The line containing "to the trust" marks the end: write out exactly every line from the first line of the data below through that line, and only those.

DATA PROVIDED:
━━━━━━━━━━━━━━━━━━━━━━━━━━━━━━
(* ===== verification/VeriRank.v ===== *)
(** * Recomputing scores: the trust engine client and the recompute service

    [src/control-plane/src/grpc/runVeriRankClient.ts] streams the loaded graph
    to the trust engine and retries; [scoreComputationService.ts] runs loader,
    engine and writer.  The engine's own input validation
    ([src/internal/trustengine/service.go], [RunVeriRank]) is modelled too, so
    that "the engine accepts what we send" can be stated.  What the engine
    answers is a parameter. *)

From stdpp Require Import base gmap strings sorting numbers list.
From Stdlib Require Import ZArith Lia.
From S2P Require Import Prelude Json Errors Db Principals GraphLoader SyncLog ScoreWriter.

Module VeriRank.
Import Grouping GraphLoader ScoreWriter SyncLog.

(** ** The stream *)

(** [Math.floor(d.getTime() / 1000)] *)
Definition toUnix (d : Z) : Z := d / 1000.

Inductive RunChunk :=
| CHeader (evaluationTimeUnix : Z)
| CPrincipal (id entityKind : jstr) (trustWeight : Z) (isBootstrap : bool)
| CRoot (id : jstr) (weight : Z)
| CAttestation (issuerId subjectId : jstr) (trustDelta issuedAtUnix expiresAtUnix : Z)
    (attestationType observationId : jstr).

Definition mapAttestation (a : GraphAttestation) : RunChunk :=
  CAttestation (ga_issuer_id a) (ga_subject_id a) (ga_trust_delta a) (toUnix (ga_issued_at a))
    (match ga_expires_at a with Some e => toUnix e | None => 0 end)
    (ga_attestation_type a) (match ga_observation_id a with Some o => o | None => [] end).

Definition mapPrincipal (p : GraphPrincipal) : RunChunk :=
  CPrincipal (gp_id p) (gp_entity_kind p) (gp_trust_weight p) (gp_is_bootstrap p).

Definition mapRoot (r : GraphRoot) : RunChunk := CRoot (gr_id r) (gr_weight r).

(** The chunks [runVeriRank] writes, in order. *)
Definition stream_of (graph : AttestationGraph) (evaluationTime : Z) : list RunChunk :=
  CHeader (toUnix evaluationTime) :: (mapPrincipal <$> g_principals graph)
  ++ (mapRoot <$> g_roots graph) ++ (mapAttestation <$> g_attestations graph).

(** Milliseconds from now to the call's deadline. *)
Definition deadlineForGraph (graph : AttestationGraph) : Z :=
  let n := Z.of_nat (length (g_principals graph) + length (g_roots graph) + length (g_attestations graph)) in
  Z.min 600000 (60000 + n * 5).

(** [addr.split(':')[0]?.toLowerCase() ?? '']; on the letters compared with,
    lower-casing is that of ASCII. *)
Fixpoint before_colon (s : jstr) : jstr :=
  match s with
  | [] => []
  | c :: s' => if c =? 58 then [] else c :: before_colon s'
  end.
Definition lower (c : Z) : Z := if (65 <=? c) && (c <=? 90) then c + 32 else c.

Inductive credentials := Insecure | Ssl.
Definition grpcCredentialsFor (addr : jstr) : credentials :=
  let host := lower <$> before_colon addr in
  if bool_decide (host = js "localhost") || bool_decide (host = js "127.0.0.1")
     || bool_decide (host = js "::1")
  then Insecure else Ssl.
━━━━━━━━━━━━━━━━━━━━━━━━━━━━━━
SOLUTION FOR THIS PROBLEM:
(* ===== verification/VeriRank.v ===== *)
(** * Recomputing scores: the trust engine client and the recompute service

    [src/control-plane/src/grpc/runVeriRankClient.ts] streams the loaded graph
    to the trust engine and retries; [scoreComputationService.ts] runs loader,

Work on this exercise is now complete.